Il decreto si applica alla “persona fisica o giuridica che presta un servizio della società dell’informazione” e a qualsiasi ”destinatario del servizio”, inteso come il “soggetto che, a scopi professionali e non, utilizza un servizio internet per ricercare o rendere accessibili informazioni” (art. 2). Rimane escluso dall’applicazione anche il settore Consumer to Consumer.

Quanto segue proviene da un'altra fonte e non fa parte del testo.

(** ** Verification *)

(** The result is the verdict logged: valid or not, [None] when nothing was
    compared. *)
Definition ValidateSystemModule (Module : RTL_MODULE_EXTENDED_INFO) : M (option bool) :=
  hash ← in_kernel (ExAllocatePool2 SHA_256_HASH_LENGTH POOL_TAG_INTEGRITY);
  if hash =? 0 then mret None
  else
    entry ← FindDriverEntryByBaseAddress (ImageBase Module);
    verdict ← (if entry =? 0 then mret None
               else
                 '(status, h) ← HashModule Module (replicate (Z.to_nat SHA_256_HASH_LENGTH) 0);
                 if negb (NT_SUCCESS status) then mret None
                 else
                   e ← read_entry driver_entries entry;
                   v ← lift (CompareHashes h (text_hash e) SHA_256_HASH_LENGTH);
                   mret (Some v));
    in_kernel (ExFreePoolWithTag hash POOL_TAG_INTEGRITY) ≫= fun _ =>
    mret verdict.

(** The part of [ValidateOurDriverImage] between the module list and its
    release: the status so far, and the verdict logged. *)
Definition validate_driver_module (driver_name : option string) (m : SYSTEM_MODULES)
  (status : NTSTATUS) : M (NTSTATUS * option bool * Z) :=
  match FindSystemModuleByName driver_name (Some m) with
  | None => mret (status, None, 0)
  | Some module_info =>
      memory_hash ← in_kernel (ExAllocatePool2 SHA_256_HASH_LENGTH POOL_TAG_INTEGRITY);
      if memory_hash =? 0 then mret (status, None, 0)
      else
        entry ← FindDriverEntryByBaseAddress (ImageBase module_info);
        if entry =? 0 then mret (status, None, memory_hash)
        else
          e ← read_entry driver_entries entry;
          if negb (hashed e) then mret (STATUS_HASH_NOT_PRESENT, None, memory_hash)
          else
            '(status, h) ← HashModule module_info (replicate (Z.to_nat SHA_256_HASH_LENGTH) 0);
            if negb (NT_SUCCESS status) then mret (status, None, memory_hash)
            else
              e ← read_entry driver_entries entry;
              v ← lift (CompareHashes h (text_hash e) SHA_256_HASH_LENGTH);
              mret (status, Some v, memory_hash)
  end.

Definition ValidateOurDriverImage (driver_name : option string) : M (NTSTATUS * option bool) :=
  '(status, m) ← in_kernel (GetSystemModuleInformation (Some no_modules));
  if negb (NT_SUCCESS status) then mret (status, None)
  else
    let m := default no_modules m in
    '(status, verdict, memory_hash) ← validate_driver_module driver_name m status;
    in_kernel (when (negb (memory_hash =? 0)) (ExFreePoolWithTag memory_hash POOL_TAG_INTEGRITY))
      ≫= fun _ =>
    in_kernel (free_module_list m) ≫= fun _ =>
    mret (status, verdict).

(** ** Unload *)

Definition UnregisterImageLoadNotifyRoutine : M unit := update (set_driver_active false).

Definition CleanupDriverListOnDriverUnload : M unit :=
  fuel ← gets (fun st => size (next st));
  free_all fuel (ByTag POOL_TAG_THREAD_LIST) driver_head driver_lock None.

End operations.

(** ** Invariant *)

Section invariant.
Context {P : Pool} {A : SystemApi} {V : HandleApi} {H : HashApi} {G : ListHeads} {D : DriverApi}.

(** The driver list links the entries [dl] with the fields [es]; the process
    list is intact and apart from it. *)
Record drivers (st : lstate drv_ext) (dl : list Z) (es : list DRIVER_LIST_ENTRY)
  (pl : list Z) (pes : list PROCESS_LIST_ENTRY) : Prop := {
  dr_list : slist (next st) driver_head dl;
  dr_entries : entries_at (driver_entries (ext st)) dl es;
  dr_lock : driver_lock ∉ Lists.held st;
  dr_plist : slist (next st) process_head pl;
  dr_pentries : entries_at (process_entries (cb (ext st))) pl pes;
  dr_plock : process_lock ∉ Lists.held st;
  dr_processes : Forall (fun e => Callbacks.process e <> 0) pes;
  dr_apart : forall x, x ∈ driver_head :: dl -> x ∉ process_head :: pl;
  dr_kernel : kernel_wf (kern st);
}.

(** The entry for a module with the sections [visited]. *)
Record entry_for (info : RTL_MODULE_EXTENDED_INFO) (visited : list section) (e : DRIVER_LIST_ENTRY)
  : Prop := {
  ef_base : entry_base e = ImageBase info;
  ef_size : entry_size e = ImageSize info;
  ef_path : path e = FullPathName info;
  ef_hash : if hashed e then section_hash visited (text_hash e)
            else text_hash e = replicate (Z.to_nat SHA_256_HASH_LENGTH) 0;
  ef_x86 : x86 e = true -> hashed e = false;
}.

(** What a run leaves alone besides the list. *)
Record same_config (st st' : lstate drv_ext) : Prop := {
  sc_active : driver_active (ext st') = driver_active (ext st);
  sc_x86 : x86_ok st' = x86_ok st;
  sc_item : deferred_work_item (ext st') = deferred_work_item (ext st);
  sc_kernel : keeps (kern st) (kern st');
}.

Lemma same_config_trans s1 s2 s3 : same_config s1 s2 -> same_config s2 s3 -> same_config s1 s3.
Proof.
  intros [A1 B1 C1 D1] [A2 B2 C2 D2]. split; [congruence..|]. by eapply keeps_trans.
Qed.

Lemma drivers_ready st dl es pl pes : drivers st dl es pl pes -> hash_ready st pes.
Proof. intros [? ? ? ? ? ? ? ? ?]. split; [by exists pl|done..]. Qed.

Lemma drivers_kern k st dl es pl pes :
  drivers st dl es pl pes -> kernel_wf k -> drivers (set_kern k st) dl es pl pes.
Proof. intros [? ? ? ? ? ? ? ? ?] Hk. by split. Qed.

Lemma entries_insert_other {T} (m : gmap Z T) l xs p e :
  entries_at m l xs -> p ∉ l -> entries_at (<[p := e]> m) l xs.
Proof. intros Hm Hp. by apply (entries_insert m l xs p e Hm), Forall2_cons in Hp as [_ ?]. Qed.

Lemma allocate_drivers {DL : DriverLaws D} st dl es pl pes :
  drivers st dl es pl pes ->
  exists p st', allocate_entry st = Ok (p, st') /\ drivers st' dl es pl pes /\
    same_config st st' /\ deferred_list (ext st') = deferred_list (ext st) /\
    ((forall n used, is_Some (entry_block n used)) -> p <> 0) /\
    (p <> 0 -> p ∉ driver_head :: dl /\ p ∉ process_head :: pl /\ is_Some (next st' !! p)).
Proof.
  intros [Hd ? ? Hp ? ? ? ? Hk]. unfold allocate_entry.
  assert (forall st', driver_active (ext st') = driver_active (ext st) -> x86_ok st' = x86_ok st ->
    deferred_work_item (ext st') = deferred_work_item (ext st) -> kern st' = kern st ->
    same_config st st') as Hsame.
  { intros st' ? ? ? E. split; try done. rewrite E. by apply keeps_refl. }
  destruct (entry_block _ _) as [p|] eqn:E.
  - destruct (entry_fresh _ _ _ E) as [Hp0 Hf].
    assert (forall h l, slist (next st) h l -> p ∉ h :: l) as Hni.
    { intros h l [Hc _ _] Hin. apply Hf, elem_of_dom. by eapply chain_dom. }
    eexists _, _. split; [done|]. split.
    { split; try done; cbn.
      - pose proof (Hni _ _ Hd). destruct Hd; split; try done. by apply chain_insert.
      - pose proof (Hni _ _ Hp). destruct Hp; split; try done. by apply chain_insert. }
    split; [by apply Hsame|]. split; [done|]. split; [done|]. intros _.
    split; [by apply Hni|]. split; [by apply Hni|]. cbn. rewrite lookup_insert_eq. by eexists.
  - eexists 0, _. split; [done|]. split; [by split|]. split; [by apply Hsame|]. split; [done|].
    split; [|done]. intros Hg. destruct (Hg (driver_requests (ext st)) (dom (next st))). congruence.
Qed.

Lemma search_driver st dl es pl pes base :
  drivers st dl es pl pes ->
  FindDriverEntryByBaseAddress base st
  = Ok (first_address (fun e => entry_base e =? base) dl es, st).
Proof. intros Hd. apply find_entry_spec; apply Hd. Qed.

Lemma update_entry_ok st p e f :
  p <> 0 -> is_Some (next st !! p) -> driver_entries (ext st) !! p = Some e ->
  update_entry p f st
  = Ok (tt, set_ext (set_driver_entries (<[p := f e]> (driver_entries (ext st))) (ext st)) st).
Proof. intros ? ? ?. unfold update_entry. by erewrite KM_step by by apply read_entry_ok. Qed.

(** The fields after hashing. *)
Definition recorded (status : NTSTATUS) (hash : list Z) (e : DRIVER_LIST_ENTRY) : DRIVER_LIST_ENTRY :=
  DriverEntry (entry_base e) (entry_size e)
    (if (status =? STATUS_INVALID_IMAGE_WIN_32) || negb (NT_SUCCESS status) then false else hashed e)
    (if status =? STATUS_INVALID_IMAGE_WIN_32 then true else x86 e) (path e) hash.

Lemma record_hash_ok st p e status hash defer :
  p <> 0 -> is_Some (next st !! p) -> driver_entries (ext st) !! p = Some e ->
  record_hash p status hash defer st
  = Ok (tt, set_ext (set_deferred
        ((if (status =? STATUS_INVALID_IMAGE_WIN_32) && defer then [p] else []) ++ deferred_list (ext st))
        (set_driver_entries (<[p := recorded status hash e]> (driver_entries (ext st))) (ext st))) st).
Proof.
  intros ? ? ?. unfold record_hash. erewrite KM_step by by apply update_entry_ok.
  destruct ((status =? STATUS_INVALID_IMAGE_WIN_32) && defer); [done|].
  by destruct st as [? ? ? []].
Qed.

Lemma fill_entry_spec {HL : HashLaws H} {DL : DriverLaws D} st dl es pl pes p info visited defer :
  drivers st dl es pl pes -> module_ok (x86_ok st) info pes visited ->
  p <> 0 -> p ∉ driver_head :: dl -> p ∉ process_head :: pl -> is_Some (next st !! p) ->
  exists e st', fill_entry p info defer st = Ok (tt, st') /\
    drivers st' (p :: dl) (e :: es) pl pes /\ same_config st st' /\ entry_for info visited e /\
    deferred_list (ext st') = (if x86 e && defer then [p] else []) ++ deferred_list (ext st) /\
    (hashable (x86_ok st) info pes visited -> hashed e = true).
Proof.
  intros Hd Hm Hp Hpd Hpp Hal. unfold fill_entry.
  set (e0 := DriverEntry (ImageBase info) (ImageSize info) true false (FullPathName info)
    (replicate (Z.to_nat SHA_256_HASH_LENGTH) 0)).
  set (st1 := set_ext (set_driver_entries (<[p := e0]> (driver_entries (ext st))) (ext st)) st).
  setoid_rewrite (KM_step _ _ st tt st1); [|done].
  assert (hash_ready st1 pes) as Hr by (destruct (drivers_ready _ _ _ _ _ Hd); by split).
  destruct (HashModule_spec st1 pes info visited (replicate (Z.to_nat SHA_256_HASH_LENGTH) 0) Hr Hm)
    as (status & h & k & H1 & K1 & R1 & F1); [done|].
  setoid_rewrite (KM_step _ _ _ _ _ H1). cbn beta iota.
  setoid_rewrite KM_step; [|by apply (record_hash_ok _ p e0); [..|cbn; rewrite lookup_insert_eq]].
  set (st2 := set_ext _ _). destruct Hd as [Hdl Hde Hdk Hpl Hpe Hpk Hps Hap Hk].
  destruct (ListInsert_spec st2 driver_head driver_lock dl p) as (nx & H2 & S2 & A2); [done..|].
  exists (recorded status h e0). eexists. split; [exact H2|]. split; [|split_and!].
  - split; try done.
    + cbn. rewrite insert_insert_eq. apply entries_insert; [done|]. set_solver.
    + destruct Hpl as [Hc ? ?]. split; try done. apply (chain_agree _ _ _ _ Hc). intros x Hx.
      apply A2; intros ->; [apply (Hap driver_head); [by left|done]|done].
    + intros x [->|[->|Hx]%elem_of_cons]%elem_of_cons; [apply Hap; by left|done|].
      apply Hap. by right.
    + apply K1.
  - by split.
  - split; try done; cbn.
    + destruct (Z.eqb_spec status STATUS_INVALID_IMAGE_WIN_32) as [->|]; [done|].
      destruct (NT_SUCCESS status); cbn; [apply R1|done].
    + by destruct (status =? STATUS_INVALID_IMAGE_WIN_32).
  - cbn. by destruct (status =? STATUS_INVALID_IMAGE_WIN_32).
  - intros Hh. cbn. specialize (F1 Hh). rewrite F1.
    by destruct (Z.eqb_spec status STATUS_INVALID_IMAGE_WIN_32) as [->|].
Qed.

Lemma first_address_zero {T} (nx : gmap Z Z) (m : gmap Z T) test : forall l es p,
  chain nx p l -> entries_at m l es ->
  first_address test l es = 0 <-> Forall (fun e => test e = false) es.
Proof.
  induction l as [|q l IH]; intros es p Hc Hm.
  - by apply Forall2_nil_inv_l in Hm as ->.
  - apply Forall2_cons_inv_l in Hm as (e & es' & He & Hm & ->). destruct Hc as (_ & Hq & Hc).
    cbn [first_address]. rewrite Forall_cons. destruct (test e); [naive_solver|].
    rewrite (IH es' q Hc Hm). naive_solver.
Qed.

Lemma base_listed es base :
  Forall (fun e => (entry_base e =? base) = false) es <-> base ∉ entry_base <$> es.
Proof.
  rewrite list_elem_of_fmap, Forall_forall. setoid_rewrite Z.eqb_neq. naive_solver.
Qed.

(** ** Building the list *)

Context (world : Z -> list section).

Il Business to Consumer è il modello più noto di commercio elettronico e riguarda l’acquisto di beni e servizi da parte del consumatore finale. Invece, nel caso del modello Consumer to Consumer il sito gestisce l’ambiente in cui gli utenti interagiscono e gli importi delle transazioni sono piuttosto contenuti, dato che di solito si scambia un sono articolo per volta. Le modalità di regolazione della transazione sono stabilite dal venditore e dall’acquirente.
Il commercio regolato dal decreto è perciò quello in cui la vendita avviene tra professionista e consumatore.

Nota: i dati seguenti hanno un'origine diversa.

(* ===== verification/Hypervisor.v ===== *)
(** * hv.c, arch.asm, integrity.c: detecting a hypervisor

    The counter APERF is read around an instruction that traps, the caches are
    dropped with INVD, and the time to read the first byte of exported routines is
    compared: a page hooked through the second level of address translation takes
    longer.  The settings of the processor the checks change are part of the
    state. *)

From S2P Require Import Prelude Layout Irp Structs Kernel Modules.

(** ** Data *)

Definition HIGH_LEVEL : Z := 15.
Definition IA32_APERF_MSR : Z := 0x000000E8.
Definition EPT_CHECK_NUM_ITERATIONS : nat := 30.
Definition EPT_CONTROL_FUNCTIONS_COUNT : Z := 4.
Definition EPT_PROTECTED_FUNCTIONS_COUNT : Z := 2.
Definition EPT_EXECUTION_TIME_MULTIPLIER : Z := 10.

Definition CONTROL_FUNCTIONS : list string :=
  ["RtlAssert"; "PsAcquireSiloHardReference"; "PsDereferencePrimaryToken"; "ZwCommitEnlistment"]%string.
Definition PROTECTED_FUNCTIONS : list string := ["ExAllocatePoolWithTag"; "MmCopyMemory"]%string.

Definition KPCR_KPRCB_OFFSET : Z := 0x180.
Definition KPCRB_IDLE_THREAD_OFFSET : Z := 0x018.
Definition KTHREAD_IDLE_TIME_OFFSET : Z := 0x28c.
Definition KPCRB_KERNEL_TIME_OFFSET : Z := 0x7e84.
Definition KPCRB_USER_TIME_OFFSET : Z := 0x7e88.
Lemma timer_objects_safe_if_quiet_witness :
  exists s s', InitialiseTimerObject (T := timer_api) timer_system = Ok (STATUS_SUCCESS, s) /\
    run (P := always_grants) (A := three_modules) (V := winlogon_api true) (H := sample_hash) (G := sample_heads)
      (D := sample_driver_api) (T := timer_api) (Some "ac.sys"%string) [Expire; RunDpc; Dequeue; Expire; RunDpc] s
    = Ok s' /\ queued s' && running s' = false.
Proof.
  destruct (timer_objects_safe_if_quiet (P := always_grants) (A := three_modules) (V := winlogon_api true)
    (H := sample_hash) (G := sample_heads) (D := sample_driver_api) (T := timer_api) (HL := sample_hash_laws)
    (DL := sample_driver_laws) "ac.sys" timer_system _ _ _ _ sample_image_ok) as (s & Hs & Hr).
  - by split.
  - done.
  - destruct (Hr [Expire; RunDpc; Dequeue; Expire; RunDpc]) as (s' & H1 & H2 & _).
    + apply quiet_loaded; [set_solver|]. by apply (initialise_keeps_phase timer_system s) in Hs.
    + exists s, s'. split; [exact Hs|]. split; [exact H1|exact H2].
Defined.

Definition armed_system : tsys :=
  TSys (driver_state true (Kernel {[+ WorkItem 0x99 +]} 0x1000 0 [] 0) [sample_driver_entry 7] [])
    (Dispatch 0x7001 0x7002 0x7003) true false 0x99 true false false false Loaded [].

Lemma late_expiry_faults_witness :
  run (P := always_grants) (A := three_modules) (V := winlogon_api true) (H := sample_hash) (G := sample_heads)
    (D := sample_driver_api) (T := timer_api) (Some "ac.sys"%string)
    [Unload; Unload; Expire; RunDpc; Unload; Unload] armed_system = Crash BadFree.
Proof.
  apply (late_expiry_faults (P := always_grants) (A := three_modules) (V := winlogon_api true)
    (H := sample_hash) (G := sample_heads) (D := sample_driver_api) (T := timer_api)); reflexivity.
Defined.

Sono escluse dal campo di applicazione alcune attività specifiche quali, tra le altre, il gioco d’azzardo, i rapporti con l’amministrazione finanziaria, il settore delle telecomunicazioni (art. 1).
Le norme del codice a cui fare riferimento sono quelle relative ai contratti a distanza e ai contratti negoziati fuori dei locali commerciali – artt. Da 49 a 59.

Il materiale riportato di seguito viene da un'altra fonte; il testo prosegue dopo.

Definition GetOsVersion : M NTSTATUS :=
  let '(status, build) := GetOsVersionInformation in
  when (NT_SUCCESS status) (set_info (set_build build)) ≫= fun _ => mret status.

Definition gather_drive : M NTSTATUS :=
  serial ← gets (fun s => drive_0_serial (info s));
  '(status, serial) ← on_kern (GetHardDiskDriveSerialNumber serial DEVICE_DRIVE_0_SERIAL_CODE_LENGTH);
  set_info (set_drive serial) ≫= fun _ =>
  mret status.

(** Each step only if the one before succeeded. *)
Fixpoint in_sequence (steps : list (M NTSTATUS)) : M NTSTATUS :=
  match steps with
  | [] => mret STATUS_SUCCESS
  | [step] => step
  | step :: steps =>
      status ← step;
      if negb (NT_SUCCESS status) then mret status else in_sequence steps
  end.

Definition DrvLoadGatherSystemEnvironmentSettings (fuel : nat) : M NTSTATUS :=
  virtualised ← on_cpu APERFMsrTimingCheck;
  when virtualised (set_info (set_virtualised true)) ≫= fun _ =>
  in_sequence [GetOsVersion; GetSystemProcessorType; ParseSmbiosForGivenSystemEnvironment fuel; gather_drive].

End operations.

(** ** Specification *)

Section specification.
Context {P : Pool} {A : SystemApi} {F : Firmware} {C : ProcessorApi} {D : DiskApi} {R : ConfigApi}.

(** 7-bit characters as 16-bit units. *)
Definition wide (l : list Z) : list Z := l ≫= fun c => [c; 0].

(** The conversion of 7-bit characters keeps them. *)
Class ConfigLaws : Prop :=
  ansi_ascii l status buf bytes :
    Forall (fun c => 0 <= c < 128) l -> unicode_to_ansi (wide l) = (status, buf, bytes) ->
    NT_SUCCESS status = true -> bytes = l /\ buf <> 0.

(** A table of SMBIOS structures in the memory the firmware call fills. *)
Record smbios_table (xs : list structure) : Prop := {
  st_size : required_size <> 0;
  st_buffer : 0 < firmware_buffer;
  st_call : NT_SUCCESS second_call = true;
  st_ok : Forall structure_ok xs;
  st_bytes : bytes_at firmware_memory (firmware_buffer + 8) (table_bytes xs);
  st_end : firmware_buffer + 8 + zlen (table_bytes xs) < 2 ^ 64;
}.

(** ** Lemmas *)

Lemma wide_app l k : wide (l ++ k) = wide l ++ wide k.
Proof. apply bind_app. Qed.

Lemma length_wide l : length (wide l) = (2 * length l)%nat.
Proof. induction l as [|c l IH]; [done|]. change (wide (c :: l)) with (c :: 0 :: wide l). cbn. rewrite IH. lia. Qed.

Lemma copy_at_end block tail src :
  (length src <= length tail)%nat ->
  copy_at (block ++ tail) (zlen block) src = Ok (block ++ src ++ drop (length src) tail).
Proof.
  intros Hl. unfold copy_at. rewrite zlen_app. pose proof (zlen_nonneg block).
  destruct (Z.ltb_spec (zlen block) 0); [lia|].
  destruct (Z.ltb_spec (zlen block + zlen tail) (zlen block + zlen src)); [unfold zlen in *; lia|].
  cbn [orb]. rewrite to_nat_zlen, take_app_length.
  by rewrite drop_app_ge, Nat.add_comm, Nat.add_sub by lia.
Qed.

(** The name with its extension, as the callback leaves it in the block. *)
Definition sys_name (name : list Z) : list Z := name ++ [46; 115; 121; 115] ++ replicate 7 0.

L’art. 45 definisce, inter alia, i contratti a distanza e i contratti negoziati fuori dai locali commerciali.
Il contratto a distanza è “qualsiasi contratto concluso tra il professionista e il consumatore nel quadro di un regime organizzato di vendita o di prestazione di servizi a distanza senza la presenza fisica e simultanea del professionista e del consumatore, mediante l’uso esclusivo di uno o più mezzi di comunicazione a distanza fino alla conclusione del contratto, compresa la conclusione del contratto stesso” (art. 45, co. 1, lett. g), Cod. Cons.).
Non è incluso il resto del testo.